GOAL OF THE EXERCISE: Restate each record word for word, from the first to the last.

INFORMATION PROVIDED:
(** * uftrace python tracer: symbol registry, identity cache, event adapter

    A shallow embedding of [python/trace-python.c].  The shared symbol
    table, the process-local code tree and the trace callback are
    translated function by function; operating-system and interpreter
    services the C code calls into (shm_open, ftruncate, mremap, fopen,
    fwrite, getenv, attribute lookup) are described by an explicit
    environment record and an explicit object heap. *)

From Stdlib Require Import ZArith List String Ascii Bool Lia.
From Stdlib.Strings Require Import Byte.
Import ListNotations.
Open Scope Z_scope.

(** ** Machine integers *)

(** [uint32_t] and [unsigned]: arithmetic modulo 2^32. *)
Definition wrap32 (z : Z) : Z := z mod 2 ^ 32.

(** [int]: the two's complement reading of the low 32 bits. *)
Definition int32 (z : Z) : Z := (z + 2 ^ 31) mod 2 ^ 32 - 2 ^ 31.

(** Raw object addresses; [NULL] is 0. *)
Definition ptr := Z.
Definition NULL : ptr := 0.

(** [UFTRACE_PYTHON_SYMTAB_SIZE] and [UFTRACE_PYTHON_SYMTAB_HDRSZ]. *)
Definition UFTRACE_PYTHON_SYMTAB_SIZE : Z := 1 * 1024 * 1024.
Definition UFTRACE_PYTHON_SYMTAB_HDRSZ : Z := 48.

(** ** The packed header word

    [union uftrace_python_symtab] overlays [val] with the pair
    [count], [offset]; on the little-endian targets the tracer runs on,
    [count] is the low half of [val] and [offset] the high half. *)
Definition hdr_count (v : Z) : Z := v mod 2 ^ 32.
Definition hdr_offset (v : Z) : Z := (v / 2 ^ 32) mod 2 ^ 32.
Definition hdr_pack (count offset : Z) : Z := wrap32 count + 2 ^ 32 * wrap32 offset.

(** ** C strings and printf conversions *)

Definition NUL : byte := x00.

(** The bytes of a C string: everything before the first NUL. *)
Fixpoint c_str (s : string) : list byte :=
  match s with
  | EmptyString => []
  | String c r => if Ascii.eqb c Ascii.zero then [] else byte_of_ascii c :: c_str r
  end.

Definition blen (l : list byte) : Z := Z.of_nat (List.length l).

Definition strlen (s : string) : Z := blen (c_str s).

Definition bytes (s : string) : list byte := list_byte_of_string s.

Definition hex_digit (d : Z) : byte :=
  nth (Z.to_nat d)
      [x30; x31; x32; x33; x34; x35; x36; x37; x38; x39; x61; x62; x63; x64; x65; x66] x30.

(** ["%016x"] applied to an [unsigned] argument. *)
Definition fmt_016x (n : Z) : list byte :=
  map (fun i => hex_digit ((n / 16 ^ i) mod 16))
      [15; 14; 13; 12; 11; 10; 9; 8; 7; 6; 5; 4; 3; 2; 1; 0].

Fixpoint dec_digits (fuel : nat) (n : Z) (acc : list byte) : list byte :=
  match fuel with
  | O => acc
  | S f =>
      let acc' := hex_digit (n mod 10) :: acc in
      if n / 10 =? 0 then acc' else dec_digits f (n / 10) acc'
  end.

(** ["%u"] applied to an [unsigned] argument (at most ten digits). *)
Definition fmt_u (n : Z) : list byte := dec_digits 10 n [].

(** ["%016x %c %s\n"]. *)
Definition sym_line (addr : Z) (kind : byte) (name : list byte) : list byte :=
  fmt_016x addr ++ [x20] ++ [kind] ++ [x20] ++ name ++ [x0a].

(** [snprintf(dst, n, ...)] stores at most [n - 1] characters of the
    formatted text followed by a terminating NUL (nothing when [n] is 0). *)
Definition snprintf_bytes (n : Z) (text : list byte) : list byte :=
  if n <=? 0 then [] else firstn (Z.to_nat (n - 1)) text ++ [NUL].

(** ** Memory *)

Definition mem := Z -> byte.

Definition zero_mem : mem := fun _ => NUL.

Definition store_bytes (m : mem) (off : Z) (bs : list byte) : mem :=
  fun i =>
    if (off <=? i) && (i <? off + blen bs)
    then nth (Z.to_nat (i - off)) bs NUL
    else m i.

Definition load_bytes (m : mem) (off : Z) (n : nat) : list byte :=
  map (fun k => m (off + Z.of_nat k)) (seq 0 n).

(** ** State *)

(** The shared-memory object behind [/uftrace-python-PID]: visible to every
    process that maps it. *)
Record shm_seg := {
  val : Z;                (* symtab->val: count and offset, packed *)
  data : mem;             (* the bytes of the object, by offset *)
  shm_length : Z;         (* its length, as set by ftruncate *)
  shm_linked : bool       (* the name still exists *)
}.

RESPONSE AREA:
(** * uftrace python tracer: symbol registry, identity cache, event adapter

    A shallow embedding of [python/trace-python.c].  The shared symbol
    table, the process-local code tree and the trace callback are
    translated function by function; operating-system and interpreter
    services the C code calls into (shm_open, ftruncate, mremap, fopen,
    fwrite, getenv, attribute lookup) are described by an explicit
    environment record and an explicit object heap. *)

From Stdlib Require Import ZArith List String Ascii Bool Lia.
From Stdlib.Strings Require Import Byte.
Import ListNotations.
Open Scope Z_scope.

(** ** Machine integers *)

(** [uint32_t] and [unsigned]: arithmetic modulo 2^32. *)
Definition wrap32 (z : Z) : Z := z mod 2 ^ 32.

(** [int]: the two's complement reading of the low 32 bits. *)
Definition int32 (z : Z) : Z := (z + 2 ^ 31) mod 2 ^ 32 - 2 ^ 31.

(** Raw object addresses; [NULL] is 0. *)
Definition ptr := Z.
Definition NULL : ptr := 0.

(** [UFTRACE_PYTHON_SYMTAB_SIZE] and [UFTRACE_PYTHON_SYMTAB_HDRSZ]. *)
Definition UFTRACE_PYTHON_SYMTAB_SIZE : Z := 1 * 1024 * 1024.
Definition UFTRACE_PYTHON_SYMTAB_HDRSZ : Z := 48.

(** ** The packed header word

    [union uftrace_python_symtab] overlays [val] with the pair
    [count], [offset]; on the little-endian targets the tracer runs on,
    [count] is the low half of [val] and [offset] the high half. *)
Definition hdr_count (v : Z) : Z := v mod 2 ^ 32.
Definition hdr_offset (v : Z) : Z := (v / 2 ^ 32) mod 2 ^ 32.
Definition hdr_pack (count offset : Z) : Z := wrap32 count + 2 ^ 32 * wrap32 offset.

(** ** C strings and printf conversions *)

Definition NUL : byte := x00.

(** The bytes of a C string: everything before the first NUL. *)
Fixpoint c_str (s : string) : list byte :=
  match s with
  | EmptyString => []
  | String c r => if Ascii.eqb c Ascii.zero then [] else byte_of_ascii c :: c_str r
  end.

Definition blen (l : list byte) : Z := Z.of_nat (List.length l).

Definition strlen (s : string) : Z := blen (c_str s).

Definition bytes (s : string) : list byte := list_byte_of_string s.

Definition hex_digit (d : Z) : byte :=
  nth (Z.to_nat d)
      [x30; x31; x32; x33; x34; x35; x36; x37; x38; x39; x61; x62; x63; x64; x65; x66] x30.

(** ["%016x"] applied to an [unsigned] argument. *)
Definition fmt_016x (n : Z) : list byte :=
  map (fun i => hex_digit ((n / 16 ^ i) mod 16))
      [15; 14; 13; 12; 11; 10; 9; 8; 7; 6; 5; 4; 3; 2; 1; 0].

Fixpoint dec_digits (fuel : nat) (n : Z) (acc : list byte) : list byte :=
  match fuel with
  | O => acc
  | S f =>
      let acc' := hex_digit (n mod 10) :: acc in
      if n / 10 =? 0 then acc' else dec_digits f (n / 10) acc'
  end.

(** ["%u"] applied to an [unsigned] argument (at most ten digits). *)
Definition fmt_u (n : Z) : list byte := dec_digits 10 n [].

(** ["%016x %c %s\n"]. *)
Definition sym_line (addr : Z) (kind : byte) (name : list byte) : list byte :=
  fmt_016x addr ++ [x20] ++ [kind] ++ [x20] ++ name ++ [x0a].

(** [snprintf(dst, n, ...)] stores at most [n - 1] characters of the
    formatted text followed by a terminating NUL (nothing when [n] is 0). *)
Definition snprintf_bytes (n : Z) (text : list byte) : list byte :=
  if n <=? 0 then [] else firstn (Z.to_nat (n - 1)) text ++ [NUL].

(** ** Memory *)

Definition mem := Z -> byte.

Definition zero_mem : mem := fun _ => NUL.

Definition store_bytes (m : mem) (off : Z) (bs : list byte) : mem :=
  fun i =>
    if (off <=? i) && (i <? off + blen bs)
    then nth (Z.to_nat (i - off)) bs NUL
    else m i.

Definition load_bytes (m : mem) (off : Z) (n : nat) : list byte :=
  map (fun k => m (off + Z.of_nat k)) (seq 0 n).

(** ** State *)

(** The shared-memory object behind [/uftrace-python-PID]: visible to every
    process that maps it. *)
Record shm_seg := {
  val : Z;                (* symtab->val: count and offset, packed *)
  data : mem;             (* the bytes of the object, by offset *)
  shm_length : Z;         (* its length, as set by ftruncate *)
  shm_linked : bool       (* the name still exists *)
}.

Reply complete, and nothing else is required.